The dataset is collected from PhysioNet Challenge 2012 which consists of three sets A, B and C [6]. A total of 12,000 patient records are available. Each set consists of 4,000 records of patients from which only set A dataset of 4,000 records are used in this chapter for simulation. There are 41 variables recorded in dataset, five of these variables (age, gender, height, ICU type and initial weight) are general descriptors and 36 variables are times series variables as described in Table 1.1.

From the above 36 variables, only 15 variables are selected for mortality prediction. These variables are represented below in Table 1.2.

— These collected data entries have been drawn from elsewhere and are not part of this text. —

(** * cpuloadgen: a programmable CPU load generator

    A shallow embedding of [cpuloadgen.c] and the properties of its
    duty-cycle loop, its workload burst, its per-thread entry point and
    the thread fan-out of [main].

    Conventions of the embedding.
    - [unsigned int] is a [Z] in [0, 2^32) with the wrap-around written
      out ([to_uint]); [int] and [long int] are plain [Z] values that the
      conversions reduce.
    - [double] has two models.  [Loadgen] keeps the operators of the
      source one for one over the exact rationals [Q] and serves for what
      does not depend on rounding (signs, orders, the case of no
      deadline).  [Binary64] runs the same code over IEEE-754 binary64,
      Rocq's primitive floats, and serves for the values the program
      really computes: every operation of the source is rounded to
      binary64 on its own, to nearest with ties to even, in the order
      the source writes them (no extended precision and no fused
      multiply-add).
    - the clocks ([gettimeofday], [dtime]) are inputs: a run of the loop
      is driven by the list of readings the environment returns.
    - what the code does to the outside (bursts, sleeps, clock reads) is
      recorded as a list of events. *)

From Stdlib Require Import ZArith QArith Qround List Bool Lia Lqa Permutation.
From Stdlib Require Import PrimFloat FloatOps SpecFloat.
Import ListNotations.

Open Scope Z_scope.

(** ** C scalar types *)

Module CTypes.

Definition UINT_MAX : Z := 4294967295.
Definition INT_MAX : Z := 2147483647.

(** Conversion of an integer value to [unsigned int] (C11 6.3.1.3:
    reduction modulo [UINT_MAX + 1]). *)
Definition to_uint (z : Z) : Z := z mod (UINT_MAX + 1).

Definition is_uint (z : Z) : Prop := 0 <= z <= UINT_MAX.

(** [(double) u] for an [unsigned int]. *)
Definition double_of_uint (u : Z) : Q := inject_Z u.

(** Integral part of a rational, rounding toward zero. *)
Definition Qtrunc (x : Q) : Z := Z.quot (Qnum x) (Zpos (Qden x)).

(** [(unsigned int) d] for a [double] (C11 6.3.1.4): the fractional
    part is discarded; when the integral part is not an [unsigned int]
    the conversion is undefined, which is [None] here. *)
Definition uint_of_double (d : Q) : option Z :=
  let t := Qtrunc d in
  if (0 <=? t) && (t <=? UINT_MAX) then Some t else None.

(** [struct timeval]. *)
Record timeval : Type := mk_timeval { tv_sec : Z; tv_usec : Z }.

(** [(double) tv.tv_sec + ((double) tv.tv_usec * 1.0e-6)], without
    rounding: the instant that the reading stands for.  What the code
    holds in its [double] is [Binary64.timeval_seconds]. *)
Definition timeval_seconds (tv : timeval) : Q :=
  (inject_Z (tv_sec tv) + inject_Z (tv_usec tv) * (1 # 1000000))%Q.

(** Array store [a[n] = v] on an array held as a list; the length is
    fixed by the allocation, an index past the end stores nothing. *)
Fixpoint store (a : list Z) (n : nat) (v : Z) : list Z :=
  match a, n with
  | [], _ => []
  | _ :: a', O => v :: a'
  | x :: a', S n' => x :: store a' n' v
  end.

End CTypes.

Import CTypes.

(** ** The duty-cycle loop of [loadgen] *)

Module Loadgen.

(** What one pass of a loop reads from the clocks: the two [dtime()]
    values around the burst (unused in the 100% loop) and the
    [gettimeofday] value of the deadline check.  [dtime] is declared
    [extern] and defined outside [cpuloadgen.c]: what it returns is an
    input here, like the values of [gettimeofday]. *)
Record reading : Type := mk_reading {
  workload_start_time : Q;
  workload_end_time : Q;
  tv_cpuloadgen : timeval
}.
(** *** The loop over the programme elements *)

(** The loop returns when no element clashes, and then each array holds,
    after what it held before, the records of the elements with its key,
    in the order of the elements. *)
Lemma addProgrammes_stored ps : forall s b,
  plain s -> plain b ->
  (forall p, In p ps -> ~ clashes localOffset doc p) ->
  exists s' b',
    addProgrammes localOffset names icons ps (s, b) = Ok (s', b') /\
    plain s' /\ plain b' /\
    (forall k, listAt s' k =
               listAt s k ++ recordsFor localOffset doc (displayKey doc) k ps) /\
    (forall k, listAt b' k =
               listAt b k ++ recordsFor localOffset doc idKey k ps).
Proof.
  induction ps as [| p ps IH]; intros s b Hs Hb Hno.
  - exists s, b. cbn [addProgrammes recordsFor flat_map].
    split; [reflexivity |]. split; [exact Hs |]. split; [exact Hb |].
    split; intros k; rewrite app_nil_r; reflexivity.
  - cbn [addProgrammes].
    destruct (validTimes localOffset p) as [times |] eqn:E.
    + assert (Hp : ~ clashes localOffset doc p) by (apply Hno; left; reflexivity).
      assert (Hd : ~ In (displayKey doc p) objectProtoKeys).
      { intros H. apply Hp. split; [congruence | tauto]. }
      assert (Hi : ~ In (idKey p) objectProtoKeys).
      { intros H. apply Hp. split; [congruence | tauto]. }
      destruct (addProgramme_stored s b p times Hs Hb E Hd Hi)
        as (s1 & b1 & E1 & Ps1 & Pb1 & Ls1 & Lb1).
      rewrite E1. cbn [bind].
      destruct (IH s1 b1 Ps1 Pb1) as (s' & b' & E' & Ps' & Pb' & Ls' & Lb').
      { intros q Hq. apply Hno. right. exact Hq. }
      exists s', b'. split; [exact E' |]. split; [exact Ps' |].
      split; [exact Pb' |].
      split; intros k; cbn [recordsFor flat_map]; rewrite E.
      * rewrite Ls', Ls1, <- app_assoc. reflexivity.
      * rewrite Lb', Lb1, <- app_assoc. reflexivity.
    + rewrite (addProgramme_skip _ _ E). cbn [bind].
      destruct (IH s b Hs Hb) as (s' & b' & E' & Ps' & Pb' & Ls' & Lb').
      { intros q Hq. apply Hno. right. exact Hq. }
      exists s', b'. split; [exact E' |]. split; [exact Ps' |].
      split; [exact Pb' |].
      split; intros k; cbn [recordsFor flat_map]; rewrite E; cbn [app]; auto.
Qed.
Lemma extractEntities_tokens (text e : jsstring) :
  In e (extractEntities text) -> In e (tokenize text).
Proof.
  unfold extractEntities. intros H.
  destruct (countTokens_counted (tokenize text)) as [HK _ _ _].
  apply in_map_iff in H. destruct H as (p & <- & Hp).
  destruct (slice_from_start
              (sortBy byFrequency
                 (filter (fun e => 0 <? snd e)
                         (fold_left countToken (tokenize text) []))) 5)
    as (n & E & _).
  rewrite E in Hp.
  assert (Hs : In p (sortBy byFrequency
                       (filter (fun e => 0 <? snd e)
                               (fold_left countToken (tokenize text) [])))).
  { rewrite <- (firstn_skipn n). apply in_or_app. left. exact Hp. }
  apply (Permutation_in _ (Permutation_sym (sortBy_perm byFrequency _))) in Hs.
  apply filter_In in Hs. apply HK. apply in_map. prop.
Qed.

Lemma entity_id_underscores (text e : jsstring) :
  In e (extractEntities text) -> underscores (utf16 "ent_" ++ e) = 1%nat.
Proof.
  intros H. apply extractEntities_tokens, tokenize_chars in H.
  unfold underscores. rewrite count_occ_app.
  assert (Z0 : count_occ Z.eq_dec e 95 = 0%nat).
  { apply count_occ_not_In. intros Hin. rewrite Forall_forall in H.
    destruct (H 95 Hin) as (_ & Hp & _). discriminate. }
  rewrite Z0. reflexivity.
Qed.

Lemma chunk_id_underscores (owner : jsstring) (idx : nat) :
  (2 <= underscores (owner ++ utf16 "_chk_" ++ decimal idx))%nat.
Proof.
  unfold underscores. rewrite !count_occ_app.
  change (count_occ Z.eq_dec (utf16 "_chk_") 95) with 2%nat. lia.
Qed.

Lemma NoDup_app_parts {A} (l1 l2 : list A) :
  NoDup (l1 ++ l2) ->
  NoDup l1 /\ NoDup l2 /\ forall a, In a l1 -> ~ In a l2.
Proof.
  induction l1 as [|x l1 IH]; simpl; intros H.
  - repeat split; [constructor | exact H | prop].
  - inversion H as [|? ? Hx Hr]; subst. destruct (IH Hr) as (N1 & N2 & D).
    repeat split; [constructor; [|exact N1] | exact N2 |].
    + intros Hin. apply Hx. apply in_or_app. left. exact Hin.
    + intros a [<-|Ha] Hin; [apply Hx; apply in_or_app; right; exact Hin|].
      exact (D a Ha Hin).
Qed.

(** A corpus kept by the handlers gives a well-formed graph. *)
Lemma corpus_graph (docs : list Document) (cs : list TextChunk) :
  corpusOk docs cs -> wellFormedGraph (rebuildGraphFromChunks docs cs).
Proof.
  intros (HN & HO & HF).
  assert (HE : forall c c' e, In c cs -> In c' cs ->
             In e (extractEntities (text c')) ->
             chunk_id c <> utf16 "ent_" ++ e).
  { intros c c' e Hc Hc' He E.
    destruct (HF c Hc) as (owner & idx & Hid).
    pose proof (chunk_id_underscores owner idx) as H2.
    pose proof (entity_id_underscores (text c') e He) as H1.
    rewrite <- Hid, E in H2. lia. }
  destruct (rebuildGraph_inv docs cs HN HE HO) as (G1 & _ & _ & G4).
  unfold wellFormedGraph, rebuildGraphFromChunks, nodeIds. simpl.
  split; [exact G1 | exact G4].
Qed.

Lemma freshId_spec (uuid : jsstring) (ids : list jsstring) (id suffix : jsstring) :
  freshId uuid ids -> In id ids -> id <> uuid ++ suffix.
Proof.
  unfold freshId. rewrite Forall_forall. intros H Hin E.
  apply (H id Hin). rewrite E, firstn_app, firstn_all, Nat.sub_diag.
  simpl. apply app_nil_r.
Qed.

Lemma replaceDoc_fresh (d x : Document) (docs : list Document) :
  doc_id x = doc_id d -> ~ In (doc_id d) (map doc_id docs) ->
  replaceDoc d (docs ++ [x]) = docs ++ [d].
Proof.
  intros Hx Hd. unfold replaceDoc. rewrite map_app. simpl.
  rewrite Hx, jseqb_refl. f_equal.
  induction docs as [|y docs IH]; simpl in *; [reflexivity|].
  rewrite jseqb_neq by prop. rewrite IH by prop. reflexivity.
Qed.
(* ===== verification/_CoqProject ===== *)
-Q . S2P
Prelude.v
Kv.v
Fast.v
Sha256.v
Event.v
Serializer.v
EventBuild.v
RandSelect.v
PoolQueue.v
ServerPool.v
PoolLoop.v
Store.v
StoreSpec.v
Genesis.v
Checks.v
Emitter.v
Peer.v
PeerSpec.v
Service.v
ServiceSpec.v
ChainSpec.v
ServiceWorld.v
Handler.v
HandlerSpec.v
SyncSpec.v
Api.v
Utils.v
Helpers.v
Host.v
Debug.v
Launch.v
LaunchSpec.v
Node.v
NodeSpec.v
Command.v
CommandSpec.v
App.v
Console.v
(** A field that the decoder accepts is in compact form, when its announced
    size is one the type can have. *)
Lemma readUintCompact_inv s size b n v b' :
  cursor_in s b -> slice_cap s < 2 ^ 60 -> is_bytes (data s) ->
  (0 < size <= 8)%nat -> 1 <= n <= Z.of_nat size -> readUintCompact b n = Ret (v, b') ->
  cursor_in s b' /\ is_uint (8 * Z.of_nat size) v /\ size_tag size v = n - 1 /\
  Buffer.offset b' = Buffer.offset b + zlen (compact size v) /\
  seg (data s) (Buffer.offset b) (compact size v).
Proof.
  intros Hb Hc Hd Hs Hn E. unfold readUintCompact in E. apply bind_Ret_inv in E as ([bs b1] & ER & E).
  pose proof (Read_seg s b n bs b1 Hb Hc ltac:(lia) ER) as (Hb1 & Ho & Hl & Hseg).
  pose proof (readUintCompact_eq b bs b1 n ER) as Heq. unfold readUintCompact in Heq.
  rewrite ER in Heq. cbn [mbind go_bind] in Heq. rewrite Heq in E. clear Heq.
  destruct ((n >? 1) && (List.last bs 0 =? 0)) eqn:Hcan; [done|]. injection E as <- <-.
  pose proof (seg_bytes _ _ _ Hd Hseg) as Hbytes. pose proof (le_val_range bs Hbytes) as Hr.
  assert (Hpow : 2 ^ (8 * zlen bs) <= 2 ^ (8 * Z.of_nat size)) by (apply Z.pow_le_mono_r; lia).
  assert (2 ^ (8 * Z.of_nat size) <= 2 ^ 64) by (apply Z.pow_le_mono_r; lia).
  rewrite u64_id by (unfold is_uint in *; lia).
  assert (Hcomp : compact size (le_val bs) = bs).
  { apply compact_le_val; [done|unfold zlen in Hl; lia|]. intros H1 H2.
    rewrite H2, (proj2 (Z.gtb_gt n 1)) in Hcan by (unfold zlen in Hl; lia). done. }
  unfold size_tag. rewrite Hcomp, Hl. split_and!; try done; unfold is_uint in *; lia.
Qed.

Lemma readFields_inv conv s size b raw c z (Hs : (0 < size <= 8)%nat) (Hb : Bits.width_ok b)
  (Hc : slice_cap s < 2 ^ 60) (Hd : is_bytes (data s)) : forall k pos buf xs hdr' buf',
  cursor_in s buf -> 0 <= pos -> pos + Z.of_nat k < 2 ^ 60 -> (pos + Z.of_nat k) * b <= 8 * zlen raw ->
  (forall i, (i < k)%nat -> Bits.part b raw (pos + Z.of_nat i) < Z.of_nat size) ->
  readFields conv k (Bits.MkReader (Bits.MkBitArray b c pos z) raw) buf = Ret (xs, hdr', buf') ->
  exists vs, xs = conv <$> vs /\ length vs = k /\ Forall (is_uint (8 * Z.of_nat size)) vs /\
    hdr' = Bits.MkReader (Bits.MkBitArray b c (pos + Z.of_nat k) z) raw /\
    cursor_in s buf' /\ Buffer.offset buf' = Buffer.offset buf + zlen (compacts size vs) /\
    seg (data s) (Buffer.offset buf) (compacts size vs) /\
    (forall i v, vs !! i = Some v -> Bits.part b raw (pos + Z.of_nat i) = size_tag size v).
Proof.
  induction k as [|k IH]; intros pos buf xs hdr' buf' Hcur Hp Hk Hlen Hsz E.
  - injection E as <- <- <-. exists []. unfold compacts. simpl. rewrite !Z.add_0_r.
    split_and!; try done. destruct Hcur as [_ Ho]. by apply seg_nil.
  - cbn [readFields] in E. rewrite pop_reader in E by (done || lia || (Bits.widths Hb; dlia)).
    cbn [mbind go_bind] in E. apply bind_Ret_inv in E as ([x buf1] & E1 & E).
    apply bind_Ret_inv in E as ([[xs2 hdr2] buf2] & E2 & E). injection E as <- <- <-.
    pose proof (Bits.part_range b raw pos Hb) as Hr.
    pose proof (Hsz O ltac:(lia)) as Hs0. rewrite Z.add_0_r in Hs0.
    apply (readUintCompact_inv s size) in E1 as (Hc1 & Hu & Ht & Ho1 & Hseg1); try done; [|lia].
    apply IH in E2 as (vs & -> & Hl & Hvs & -> & Hc2 & Ho2 & Hseg2 & Ht2); try done; try lia.
    2: { intros i Hi. specialize (Hsz (S i) ltac:(lia)).
         replace (pos + 1 + Z.of_nat i) with (pos + Z.of_nat (S i)) by lia. done. }
    exists (x :: vs). unfold compacts in *. csimpl. split_and!; try done.
    + by rewrite Hl.
    + by apply Forall_cons.
    + do 2 f_equal. lia.
    + rewrite zlen_app. lia.
    + apply seg_app; [done|]. by rewrite <- Ho1.
    + intros [|i] v Hv; simpl in Hv; [injection Hv as <-; rewrite Z.add_0_r; lia|].
      rewrite <- (Ht2 i v Hv). f_equal. lia.
Qed.
Lemma rlp_roundtrip_witness :
  exists w, @EncodeRLP rlp_length_prefix sample_built = Ret w /\
    @DecodeRLP lachesis_be rlp_length_prefix (w ++ [1; 2]) = Ret (sample_built, [1; 2]).
Proof.
  apply (rlp_roundtrip (LBL := lachesis_be_laws) (RL := rlp_length_prefix_laws) sample_built [1; 2]).
  - constructor; by_decide.
  - vm_compute. split; reflexivity.
  - unfold parents_in_epoch. by_decide.
  - reflexivity.
  - exact sample_built_coherent.
Defined.

(** The setters leave the caches alone: an event that was built, made mutable
    again and changed is built with the id, the hash and the size it had. *)
Lemma rebuilt_keeps_stale_id :
  exists ev, @Build lachesis_be (SetPayload (MutableFrom sample_built) [9]) = Ret ev /\
    payload (ext ev) = [9] /\ base ev = base sample_built /\ Size ev = Size sample_built /\
    HashToSign ev <> MutableHashToSign (SetPayload (MutableFrom sample_built) [9]).
Proof.
  exists (immutable (SetPayload (MutableFrom sample_built) [9])).
  vm_compute. split_and!; first [reflexivity | discriminate].
Qed.

End EventBuild.
(** The weights of a node add up to the total of its slots. *)
Lemma leaf_weights n k : wf 0 n ->
  Forall (fun w => 0 <= id w) (weights n) /\ zsum id (take k (weights n)) = total (take k (slots 0 n)).
Proof.
  intros (_ & _ & _ & _ & _ & Hf). split.
  - apply Forall_lookup_2. intros j w Hj. destruct (Forall2_lookup_r _ _ _ _ _ Hf Hj) as (b & _ & Hok).
    unfold id. destruct b; simpl in Hok; lia.
  - simpl. revert k. induction Hf as [|b w its ws Hb _ IH]; intros [|k]; simpl; try done.
    rewrite !zsum_cons, IH. destruct b; simpl in *; unfold id; [lia|lia|done].
Qed.

Lemma node_weights l n k : wf (S l) n ->
  Forall (fun w => 0 <= id w) (weights n) /\
  zsum id (take k (weights n)) = total (concat (take k (branch_slots l <$> items n))).
Proof.
  intros Hwf. pose proof Hwf as (_ & _ & _ & _ & _ & Hf). split; [|by rewrite (branch_totals l _ _ _ Hf)].
  apply Forall_lookup_2. intros j w Hj. destruct (Forall2_lookup_r _ _ _ _ _ Hf Hj) as (b & Hb & _).
  by destruct (branch_le_total l n j b w Hwf Hb Hj) as (_ & Hw0 & _).
Qed.
(* ===== verification/PoolQueue.v ===== *)
(** * gossip/serverpool.go: poolEntryQueue

    A queue of pool entries ordered by their last access: a map from positions
    to entries between two counters, where every entry remembers its position
    ([queueIdx]).  Its abstract value is the list of its entries from the oldest
    to the latest; the theorem gives each operation as an operation on that
    list, with the eviction of the oldest entry when the queue is full, and with
    it the termination of the search for the oldest entry.

    Entries are pointers; [P] is their type.  The field [queueIdx] of the
    entries is a function, which the caller keeps. *)

From Stdlib Require Import ZArith Lia Bool.
From stdpp Require Import base list numbers option strings gmap functions.
From S2P Require Import Prelude.
Local Open Scope Z_scope.

Module PoolQueue.

Section Queue.
Context {P : Type} `{EqDecision P}.

Record poolEntryQueue := MkQueue {
  queue : gmap Z P;
  newPtr : Z;
  oldPtr : Z;
  maxCnt : Z
}.

Definition newPoolEntryQueue (maxCnt : Z) : poolEntryQueue := MkQueue ∅ 0 0 maxCnt.

Definition qlen (q : poolEntryQueue) : Z := Z.of_nat (size (queue q)).

(** [for { if e := q.queue[q.oldPtr]; e != nil { .. return e }; q.oldPtr++ }]; the
    positions that can hold an entry lie below [newPtr], which bounds the loop. *)
Fixpoint fetch_loop (fuel : nat) (q : poolEntryQueue) : go (P * poolEntryQueue) :=
  match fuel with
  | O => Panics (PanicMsg "unbounded loop")
  | S fuel =>
      match queue q !! oldPtr q with
      | Some e => Ret (e, MkQueue (delete (oldPtr q) (queue q)) (newPtr q) (oldPtr q + 1) (maxCnt q))
      | None => fetch_loop fuel (MkQueue (queue q) (newPtr q) (oldPtr q + 1) (maxCnt q))
      end
  end.

Definition fetchOldest (q : poolEntryQueue) : go (option P * poolEntryQueue) :=
  if qlen q =? 0 then Ret (None, q)
  else
    '(e, q') ← fetch_loop (Z.to_nat (newPtr q - oldPtr q)) q;
    Ret (Some e, q').

(** [q.queue[entry.queueIdx] == entry]. *)
Definition holds (queueIdx : P -> Z) (q : poolEntryQueue) (entry : P) : bool :=
  bool_decide (queue q !! queueIdx entry = Some entry).

Definition remove (queueIdx : P -> Z) (q : poolEntryQueue) (entry : P) : poolEntryQueue :=
  if holds queueIdx q entry
  then MkQueue (delete (queueIdx entry) (queue q)) (newPtr q) (oldPtr q) (maxCnt q)
  else q.

(** The queue, the new value of [entry.queueIdx] and the entry handed to the
    callback [removeFromPool], if any. *)
Definition setLatest (queueIdx : P -> Z) (q : poolEntryQueue) (entry : P)
  : go (poolEntryQueue * Z * option P) :=
  '(q, evicted) ←
    (if holds queueIdx q entry
     then Ret (MkQueue (delete (queueIdx entry) (queue q)) (newPtr q) (oldPtr q) (maxCnt q), None)
     else if qlen q =? maxCnt q then
       '(e, q) ← fetchOldest q;
       match e with
       | None => Panics NilDeref
       | Some e => Ret (remove queueIdx q e, Some e)
       end
     else Ret (q, None));
  let i := newPtr q in
  Ret (MkQueue (<[i := entry]> (queue q)) (newPtr q + 1) (oldPtr q) (maxCnt q), i, evicted).

(** ** The abstract queue *)

Definition positions (q : poolEntryQueue) : list Z := seqZ (oldPtr q) (newPtr q - oldPtr q).

(** From the least to the most recently accessed entry. *)
Definition contents (q : poolEntryQueue) : list P := omap (fun i => queue q !! i) (positions q).

(** Every entry lies between the counters, at the position it remembers. *)
Definition queue_ok (queueIdx : P -> Z) (q : poolEntryQueue) : Prop :=
  oldPtr q <= newPtr q /\
  forall i e, queue q !! i = Some e -> oldPtr q <= i < newPtr q /\ queueIdx e = i.

(** The abstract operations. *)
Definition without (e : P) (l : list P) : list P := List.filter (fun x => bool_decide (x <> e)) l.

Definition latest (maxCnt : Z) (e : P) (l : list P) : list P * option P :=
  if bool_decide (e ∈ l) then (without e l ++ [e], None)
  else if zlen l =? maxCnt then (tail l ++ [e], head l)
  else (l ++ [e], None).

(** ** Lemmas *)

Lemma omap_delete (m : gmap Z P) i e l :
  (forall j x, m !! j = Some x -> (x = e <-> j = i)) ->
  omap (fun j => delete i m !! j) l = without e (omap (fun j => m !! j) l).
Proof.
  intros Hm. induction l as [|j l IH]; [done|]. csimpl. destruct (decide (i = j)) as [->|Hne].
  - rewrite lookup_delete_eq. destruct (m !! j) as [x|] eqn:E; csimpl; [|done].
    rewrite bool_decide_false; [done|]. intros Hx. apply Hx. by apply (Hm j x).
  - rewrite lookup_delete_ne by done. destruct (m !! j) as [x|] eqn:E; csimpl; [|done].
    rewrite bool_decide_true; [by rewrite IH|]. intros Hx. by apply Hne, eq_sym, (Hm j x).
Qed.

Lemma without_notin e l : e ∉ l -> without e l = l.
Proof.
  induction l as [|x l IH]; [done|]. intros Hn. apply not_elem_of_cons in Hn as [Hx Hl]. csimpl.
  rewrite bool_decide_true by congruence. by rewrite IH.
Qed.

Lemma omap_ext_in {A B} (f g : A -> option B) (l : list A) :
  (forall x, x ∈ l -> f x = g x) -> omap f l = omap g l.
Proof.
  intros H. induction l as [|x l IH]; [done|]. csimpl. rewrite (H x) by left.
  rewrite IH by (intros; apply H; by right). done.
Qed.

Lemma elem_of_contents idxs q e :
  queue_ok idxs q -> (e ∈ contents q <-> queue q !! idxs e = Some e).
Proof.
  intros [Hle Hq]. unfold contents. rewrite list_elem_of_omap. split.
  - intros (i & _ & E). destruct (Hq i e E) as [_ <-]. done.
  - intros E. exists (idxs e). destruct (Hq _ _ E) as [Hr _]. split; [|done].
    apply elem_of_seqZ. lia.
Qed.

Lemma holds_contents idxs q e : queue_ok idxs q -> holds idxs q e = bool_decide (e ∈ contents q).
Proof. intros Hq. unfold holds. by apply bool_decide_ext; rewrite elem_of_contents. Qed.

Lemma omap_size n : forall (m : gmap Z P) lo,
  (forall i e, m !! i = Some e -> lo <= i < lo + Z.of_nat n) ->
  length (omap (fun i => m !! i) (seqZ lo (Z.of_nat n))) = size m.
Proof.
  induction n as [|n IH]; intros m lo Hm.
  - assert (m = ∅) as ->; [|by rewrite map_size_empty]. apply map_empty. intros i.
    destruct (m !! i) as [e|] eqn:E; [|done]. apply Hm in E. lia.
  - rewrite seqZ_cons by lia. replace (Z.pred (Z.of_nat (S n))) with (Z.of_nat n) by lia. csimpl.
    assert (Hd : length (omap (fun i => delete lo m !! i) (seqZ (Z.succ lo) (Z.of_nat n))) = size (delete lo m)).
    { apply IH. intros i e E. apply lookup_delete_Some in E as [Hne E]. apply Hm in E. lia. }
    assert (Ho : omap (fun i => delete lo m !! i) (seqZ (Z.succ lo) (Z.of_nat n)) =
                 omap (fun i => m !! i) (seqZ (Z.succ lo) (Z.of_nat n))).
    { apply omap_ext_in. intros i Hi%elem_of_seqZ. rewrite lookup_delete_ne; [done|lia]. }
    rewrite Ho in Hd. destruct (m !! lo) as [e|] eqn:E; csimpl; rewrite Hd.
    + rewrite map_size_delete_Some by eauto. assert (size m <> 0%nat); [|lia].
      apply map_size_ne_0_lookup. eauto.
    + by rewrite delete_id.
Qed.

From these 15 variables, first value, last value, highest value, lowest value and median value are calculated for nine variables and taken as features. Only first and last values are taken for four variables. For the dataset A, five outcome-related descriptors (SAPS Score, SOFA Score, length of stay, length of survival and in-hospital death) are available from which inhospital death (0 is represented as a survivor and 1 is represented as died in hospital) is taken as a target value.

1.3.2 Data Pre-Processing

Data pre-processing is one of the technique to filter and remove noisy data. 41 variables are given in the dataset. Among them 15 variables are selected out of which some of the variables are not carefully collected and having missing values. In this chapter, missing data are replaced by zeros.

1.3.3 Normalization

All the variables in the dataset are in different ranges and in different scales. The current values of data cannot be used for classification. If all the variables have the values in better ranges and scales, classifiers will work in a better way. A standard approach, z-score normalization method is used to normalize the variables.

Table 1.1 Time series variables with description and physical units recorded in the ICU [6].

S. no.	Variables	Description	Physical units
1.	Albumin	Albumin	g/dL
2.	ALP	Alkaline Phosphate	IU/L
3.	ALT	Alanine transaminase	IU/L
4.	AST	Aspartate transaminase	IU/L
5.	Bilirubin	Bilirubin	mg/dL
6.	BUN	Blood urea nitrogen	mg/dL
7.	Cholesterol	Cholesterol	mg/dL
8.	Creatinine	Creatinine	mg/dL
9.	DiasABP	Invasive diastolic arterial blood pressure	mmHg
10.	FiO2	Fractional inspired oxygen	[0–1]
11.	GCS	Glasgow Coma Score	[3–15]
12.	Glucose	Serum Glucose	mg/dL
13.	HCO3	Serum Bicarbonate	mmol/L
14.	HCT	Hematocrit	%
15.	HR	Heart Rate	bpm
16.	K	Serum Potassium	mEq/L
17.	Lactate	Lactate	mmol/L
18.	Mg	Serum Magnesium	mmol/L
19.	MAP	Invasive mean arterial blood pressure	mmHg
20.	MechVent	Mechanical Respiration Ventilation	0/1(true/false)
21.	Na	Serum Sodium	mEq/L
22.	NIDiasABP	Non-invasive diastolic arterial blood pressure	mmHg
23.	NIMAP	Non-invasive mean arterial blood pressure	mmHg
24.	NISysABP	Non-invasive systolic arterial blood pressure	mmHg
25.	PaCO2	Partial pressure of arterial carbon dioxide	mmHg
26.	PaO2	Partial pressure of arterial oxygen	mmHg
27.	pH	Arterial pH	[0–14]
28.	Platelets	Platelets	cells/nL
29.	RespRate	Respiration Rate	bpm
30.	SaO2	O2 saturation in hemoglobin	%
31.	SysABP	Invasive systolic arterial blood pressure	mmHg
32.	Temp	Temperature	°C
33.	TropI	Troponin-I	µg/L
34.	TropT	Troponin-T	µg/L
35.	Urine	Urine Output	mL
36.	WBC	White Blood Cells Count	cells/nL